Дороти-Энн сидела, не шевелясь. Она понимала, какой гнев сжигает его. «Если бы только я могла облегчить эту ярость, — думала она. — Или сумела найти верные слова».
— Преступлениям, — с отвращением произнес Хант, — нет конца. Они бесчисленны. Взятки, клевета, разорение… Я бы мог продолжать часами. Нас ничто не могло остановить в нашем желании добиться еще большей власти. Но будучи экспертами в области создания того, чего нет, и замалчивания того, что есть, как ты думаешь, где мы проявили больше всего сноровки?
Дороти-Энн молчала.
— В придании блеска собственному имиджу, где же еще? — Он покачал головой. — О, да, как же ярко мы блистали! А как же иначе? Если учесть, какие старания мы приложили, всегда подавая себя при самом лучшем освещении. Мы трубили о своих добрых делах и печатали это, подавая, как новости! — Хант снова горько рассмеялся. — Мы вдруг стали филантропами. Патронаж музеев и благотворительных фондов. Мы преподносили себя в качестве самозванных защитников угнетенных. Мы — голос простого человека. А ведь именно мы и были его заклятыми врагами!

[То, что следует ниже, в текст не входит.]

(* ===== verification/GuestExample.v ===== *)
(** * A concrete guest

    A small machine that behaves as [Follows] and [Takes] document, with the
    awkward parts: a device write at icount 5 whose exit consumes the
    single-step arming, queued kicks, a skid of two instructions, interrupt
    windows that close every fourth boundary, and deliveries that retire three
    instructions before the trap.  It instantiates the engine's theorems. *)

From S2P Require Import Prelude Kvm ReprC Msr Xsave VcpuState StateHash Boundary Inject.

Record Toy := mkToy {
  t_count : Z;        (* retired instructions *)
  t_armed : bool;     (* the trap is armed *)
  t_control : Z;      (* the debug control word *)
  t_deadline : Z;     (* icount at which the period elapses *)
  t_kicks : nat;      (* queued kicks *)
  t_served : bool;    (* the device write of the current instruction is done *)
  t_until : Z }.      (* the trap after the last queued vector *)

Definition toy_regs (n : Z) : kvm_regs := mkRegs 0 0 n 0 0 0 0 0 0 0 0 0 0 0 0 0 (1000 + n) 2.
Definition toy_events (shadow : Z) : kvm_vcpu_events :=
  mkEvents 0 0 0 0 0 0 0 0 shadow 0 0 0 0 0 0 0 0 0 0 0 [] 0 0.

Definition at_write (s : Toy) : bool := (t_count s =? 5) && negb (t_served s).
Definition toy_shadow (n : Z) : Z := if n mod 4 =? 1 then 1 else 0.

Definition toy_run (s : Toy) : RunResult * Toy :=
  let '(mkToy c a w d k v u) := s in
  match k with
  | Datatypes.S k => (RunErrno EINTR, mkToy c a w d k v u)
  | O =>
      if a then
        if c <? u then (Exited Debug, mkToy u a w d 0 false u)
        else if at_write s then (Exited (MmioWrite 0xD000 [1]), mkToy c false w d 0 v u)
        else (Exited Debug, mkToy (c + 1) a w d 0 false u)
      else if (c <? 5) && (5 <? d + 2) || at_write s then (Exited (MmioWrite 0xD000 [1]), mkToy 5 a w d 0 false u)
      else (RunErrno EINTR, mkToy (d + 2) a w d 0 false u)
  end.

#[export] Instance Toy_vcpu : Vcpu Toy := {
  kvm_run := toy_run;
  kvm_get_regs s := Ok (toy_regs (t_count s));
  kvm_set_guest_debug w s :=
    (Ok tt, mkToy (t_count s) (negb (w =? 0)) w (t_deadline s) (t_kicks s) (t_served s) (t_until s));
  kvm_get_vcpu_events s := Ok (toy_events (toy_shadow (t_count s)));
  kvm_interrupt v s :=
    (Ok tt, mkToy (t_count s) (t_armed s) (t_control s) (t_deadline s) (t_kicks s) (t_served s) (t_count s + 3));
  set_kvm_immediate_exit _ s := s;
  ready_for_interrupt_injection _ := 1;
  if_flag _ := 1;
  perf_read s := Ok (le_bytes 8 (t_count s) ++ le_bytes 8 1 ++ le_bytes 8 1);
  perf_ioctl c s :=
    (Ok tt, match c with
            | PERIOD p => mkToy (t_count s) (t_armed s) (t_control s) (t_count s + p) (t_kicks s) (t_served s) (t_until s)
            | _ => s
            end) }.

#[export] Instance Toy_probe : Probe Toy := {
  armed := t_armed;
  deadline := t_deadline;
  work s := (t_kicks s + (if at_write s then 1 else 0))%nat }.

(** The device accepts its write and refuses everything else. *)
Definition toy_exit : handler Toy := fun e s =>
  match e with
  | MmioWrite 0xD000 _ =>
      Some (Ok tt, mkToy (t_count s) (t_armed s) (t_control s) (t_deadline s) (t_kicks s) true (t_until s))
  | _ => Some (Err (Exit (handler_failed 1)), s)
  end.

Definition toy_horizon : Z := 2 ^ 40.
Definition toy_flight (u n : Z) (s : Toy) : Prop :=
  t_count s = n /\ t_until s = u /\ 0 <= n <= toy_horizon /\ (t_kicks s <= 3)%nat.
Definition toy_track (u : Z) : Track Toy := {|
  path n s := toy_flight u n s /\ t_served s = false;
  flight := toy_flight u;
  settle := u;
  horizon := toy_horizon;
  regs_at := toy_regs;
  quiet e := e = MmioWrite 0xD000 [1];
  work_max := 4;
  skid := 3 |}.

Lemma toy_follows u : Follows (toy_track u) toy_exit.
Proof.
  split; unfold toy_track, toy_flight; cbn [path flight settle horizon regs_at quiet work_max skid].
  - by intros n s [? ?].
  - done.
  - naive_solver.
  - intros n s (<- & _). exists 1, 1. split_and!; try (unfold u64; lia); try done; by right.
  - intros n s [(<- & _) _]. done.
  - intros n s (? & ? & ? & ?). cbn. destruct (at_write s); lia.
  - intros n s c (? & ? & ? & ?). eexists. split; [reflexivity|]. cbn. split_and!; try done; tauto.
  - intros n s p (? & ? & ? & ?). eexists. split; [reflexivity|]. cbn. split_and!; try done; try tauto; lia.
  - intros n [c a w d k v u'] (Hc & Hu & Hn & Hk) Ha Hd Hh. cbn in Hc, Hu, Hk, Ha, Hd, Hh |- *. subst c u' a.
    destruct k as [|k]; cbn [toy_run].
    + destruct ((n <? 5) && (5 <? d + 2) || at_write _) eqn:E.
      * eexists _, 5. unfold at_write in *. cbn in *. destruct v; cbn in *; split_and!; try reflexivity; try done; try lia.
        all: destruct (decide (n = 5)); [right; subst; cbn; lia|left; lia].
      * eexists _, (d + 2). cbn. split_and!; try reflexivity; try done; try lia.
    + eexists _, n. cbn. split_and!; try reflexivity; unfold at_write; cbn; try done; try lia.
  - intros n [c a w d k v u'] (Hc & Hu & Hn & Hk) Ha Hs. cbn in Hc, Hu, Hk, Ha, Hs |- *. subst c u' a.
    destruct k as [|k]; cbn [toy_run].
    + replace (n <? u) with false by lia. destruct (at_write _) eqn:E.
      * eexists. unfold at_write in *. cbn in *. split_and!; try reflexivity; try done.
        left. destruct (n =? 5), v; cbn in *; try done; split_and!; try done; rewrite ?andb_false_r; lia.
      * eexists. cbn. split_and!; try reflexivity; try done. right. split_and!; try done; try lia.
    + eexists. cbn. split_and!; try reflexivity; try done.
      left. unfold at_write. cbn. split_and!; try done; lia.
  - intros n [c a w d k v u'] (Hc & Hu & Hn & Hk) Ha Hs. cbn in Hc, Hu, Hk, Ha, Hs |- *. subst c u' a.
    destruct k as [|k]; cbn [toy_run].
    + replace (n <? u) with true by lia. eexists. cbn. split_and!; try reflexivity; try done.
      left. split_and!; try done; lia.
    + eexists. cbn. split_and!; try reflexivity; try done. right. split; [done|]. exists n.
      unfold at_write. cbn. split_and!; try done; lia.
Qed.

(** ** Witnesses *)

Definition toy_guest : Guest Toy Z := {|
  track := toy_track;
  window _ n := negb (n mod 4 =? 1);
  queued _ n _ := n + 3 |}.

Lemma toy_takes : Takes toy_guest toy_exit.
Proof.
  split; cbn [track window queued toy_guest].
  - apply toy_follows.
  - by intros h.
  - intros h n s [(<- & _) _]. eexists. split; [reflexivity|]. cbn. unfold toy_shadow.
    by destruct (t_count s mod 4 =? 1).
  - intros h n v s [(<- & ? & ? & ?) ?] _ _. eexists. split; [reflexivity|].
    cbn. unfold toy_flight. cbn. split_and!; try done; lia.
  - intros. cbn. lia.
  - done.
Qed.

(** Two kicks are queued and the device write lies on the way. *)
Definition toy_start : Toy := mkToy 0 false 0 0 2 false 0.
Definition toy_margins : Margins := mkMargins 3 1.
Lemma toy_margins_ok u : margins_ok (toy_track u) toy_margins.
Proof. split_and!; cbn; ulia. Qed.
Lemma toy_start_path : path (toy_track 0) 0 toy_start.
Proof. unfold toy_start. cbn. unfold toy_flight, toy_horizon. cbn. split_and!; try done; lia. Qed.

Lemma land_at_exact_witness :
  exists s', land_at 200 9 toy_margins toy_exit toy_start = Some (Ok (mkBoundary 9 1009 9), s') /\
    path (toy_track 0) 9 s' /\ armed s' = false.
Proof.
  apply (land_at_exact (toy_track 0) toy_exit toy_margins 9 0 toy_start 200);
    [apply toy_follows|apply toy_margins_ok|apply toy_start_path|reflexivity|cbn; unfold toy_horizon; lia|
     cbn; lia|vm_compute; lia].
Defined.

#[export] Instance Toy_control : DebugControl Toy.
Proof.
  refine {| control := t_control |}; try done.
  - intros [c a w d [|k] v u]; cbn; [|done]. by repeat case_match.
  - by intros [] [].
Defined.

Lemma toy_exit_triple b e :
  triple (holds b) (toy_exit e) (fun _ => holds b) (fun x _ => exists msg, x = Exit msg).
Proof. intros s Hs. unfold toy_exit. destruct e; eauto. repeat case_match; simplify_eq; eauto. Qed.

Definition landed (o : option (outcome BoundaryError Boundary * Toy)) : Toy :=
  match o with Some (_, s) => s | None => toy_start end.

Lemma land_at_drops_single_step_witness :
  control (landed (land_at 200 9 toy_margins toy_exit toy_start)) = 0.
Proof.
  apply (land_at_drops_single_step toy_exit toy_margins 9 200 toy_start (Ok (mkBoundary 9 1009 9)) _
    toy_exit_triple eq_refl). vm_compute. reflexivity.
Defined.

(** The device write refused by the handler. *)
Definition toy_refuse : handler Toy := fun _ => throw (Exit guest_halted).
Definition toy_at_write : Toy := mkToy 5 false 0 0 0 false 0.

Lemma land_at_exit_error_keeps_single_step_witness :
  exists s', land_at 1 6 toy_margins toy_refuse toy_at_write = Some (Err (Exit guest_halted), s') /\
    control s' = STEPPING.
Proof.
  eexists. apply (land_at_exit_error_keeps_single_step toy_refuse toy_margins 6 0 toy_at_write 5
    (mkToy 5 false 0 (5 + NEVER_FIRES_PERIOD) 0 false 0)
    (mkToy 5 true 3 (5 + NEVER_FIRES_PERIOD) 0 false 0) (MmioWrite 0xD000 [1])
    (mkToy 5 false 3 (5 + NEVER_FIRES_PERIOD) 0 false 0));
    [reflexivity|cbn; lia|cbn; ulia|reflexivity|reflexivity|reflexivity|discriminate|reflexivity|reflexivity].
Defined.

Lemma inject_first_window_witness :
  exists s', inject_at_boundary 200 48 (mkBoundary 5 1005 5) toy_margins 4 toy_exit toy_at_write
      = Some (Ok (mkInjection 48 5 6 1006), s') /\
    path (toy_track 9) 6 s' /\ armed s' = false.
Proof.
  apply (inject_first_window toy_guest toy_exit toy_margins 0 5 toy_at_write 4 200 toy_takes toy_margins_ok);
    [|reflexivity|cbn; lia|lia|cbn; unfold toy_horizon; lia|vm_compute; lia|lia|lia|reflexivity|].
  - cbn. unfold toy_flight, toy_horizon. cbn. split_and!; try done; lia.
  - intros x Hx. by replace x with 5 by lia.
Defined.

(** ** The machine as a slot *)

#[export] Instance Toy_gets : VcpuGets Toy := {
  kvm_cap_xsave2 _ := 4096;
  kvm_get_sregs _ := Ok (zeroed r_sregs);
  kvm_get_fpu _ := Ok (zeroed r_fpu);
  kvm_get_xsave _ := Ok (replicate #1024 7);
  kvm_get_xcrs _ := Ok (zeroed r_xcrs);
  kvm_get_msrs l s := Ok ((fun i => mkMsr i (t_count s)) <$> l);
  kvm_get_debug_regs _ := Ok (zeroed r_debugregs);
  component_layout _ := [] }.
#[export] Instance Toy_mem : SlotMem Toy := {
  slot_mem_bytes _ := 8192;
  read_page a s := Ok (replicate PAGE_SIZE ((t_count s + a / 4096) mod 256)) }.

(** Two paused slots that differ only in what the host has queued for them. *)
Definition slot_a : Toy := mkToy 9 false 0 0 0 false 0.
Definition slot_b : Toy := mkToy 9 false 0 70 3 false 0.

Definition slot_view :=
  vcpu_view (toy_regs 9) (zeroed r_sregs) (zeroed r_fpu) 7
    (match xsave_area slot_a with Ok (_, a) => a | _ => [] end) (toy_events (toy_shadow 9)) (zeroed r_debugregs)
    ((fun i => mkMsr i 9) <$> MSR_CAPTURE_LIST) 18.

Lemma slot_views c k :
  let s := mkToy 9 false 0 c k false 0 in views s 18 slot_view.
Proof.
  intros s. subst s. apply (views_intro _ 18 (toy_regs 9) (zeroed r_sregs) (zeroed r_fpu) (replicate #1024 7));
    try reflexivity.
Qed.

Lemma slot_fits : fits v_vcpu slot_view.
Proof.
  assert (of_bytes v_vcpu (to_bytes v_vcpu slot_view) = slot_view) as <- by (vm_compute; reflexivity).
  apply to_of; [vm_compute; reflexivity|].
  assert (bool_decide (Forall (fun x => 0 <= x < 256) (to_bytes v_vcpu slot_view)) = true) as H
    by (vm_compute; reflexivity).
  apply bool_decide_eq_true in H. exact H.
Qed.

Lemma slot_readable c k : ram_readable (mkToy 9 false 0 c k false 0).
Proof.
  split; [cbn; lia|]. intros idx _. eexists. split; [reflexivity|]. apply length_replicate.
Qed.

Definition slot_link : bytes :=
  match @push_final_link example_hash _ _ _ _ slot_a [4; 2] 9 18 (replicate 32 5) with Ok h => h | _ => [] end.

Lemma slot_links s :
  s = slot_a \/ s = slot_b ->
  @push_final_link example_hash _ _ _ _ s [4; 2] 9 18 (replicate 32 5) = Ok slot_link.
Proof.
  assert (forall c k, exists ps, walk_pages 2 0 slot_a = Ok ps /\
    @push_final_link example_hash _ _ _ _ (mkToy 9 false 0 c k false 0) [4; 2] 9 18 (replicate 32 5)
    = Ok (example_hash (preimage (replicate 32 5) (mkLink (to_bytes v_vcpu slot_view) [4; 2] ps 9 18)))) as H.
  { intros c k. destruct (@push_final_link_spec example_hash Toy _ _ _ (mkToy 9 false 0 c k false 0) [4; 2] 9 18
      (replicate 32 5) slot_view (slot_views c k) slot_fits (slot_readable c k)) as (ps & Hp & E & _).
    exists ps. by split. }
  unfold slot_link. destruct (H 0 0%nat) as (ps & Hp & E), (H 70 3%nat) as (ps' & Hp' & E').
  fold slot_a in E. fold slot_b in E'. rewrite Hp in Hp'. injection Hp' as <-. rewrite E.
  by intros [-> | ->].
Qed.

Lemma final_link_binds_machine_witness :
  walk_pages (ram_pages slot_a) 0 slot_a = walk_pages (ram_pages slot_b) 0 slot_b.
Proof.
  apply (@final_link_binds_machine example_hash Toy _ _ _ slot_a [4; 2] 9 18 (replicate 32 5)
    slot_view slot_b [4; 2] 9 18 (replicate 32 5) slot_view slot_link eq_refl eq_refl
    (slot_views _ _) (slot_views _ _) slot_fits slot_fits (slot_readable _ _) (slot_readable _ _)).
  1-6: unfold u64; cbn [length]; lia.
  1-2: apply slot_links; tauto.
  intros ps ps' H H'. change (walk_pages (ram_pages slot_b) 0 slot_b) with (walk_pages (ram_pages slot_a) 0 slot_a) in H'.
  rewrite H in H'. injection H' as ->. done.
Defined.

Дороти-Энн поморщилась от его едкой насмешливости. Она ощущала его боль, как свою собственную, как ноющую рану, как будто кто-то вонзил в нее нож. Она чувствовала его ярость и негодование.
— Начиная с моего прадеда, мой дед, мой покойный отец… и теперь моя мать… с самого начала мы, Уинслоу, были настоящими профи, когда речь шла о самосохранении. Но особенно искусными мы оказались в том, что сегодня называется «плести паутину». Задолго до того, как появился этот термин, мы уже стали истинными мастерами в этой области. Но ты знаешь, что это такое на самом деле?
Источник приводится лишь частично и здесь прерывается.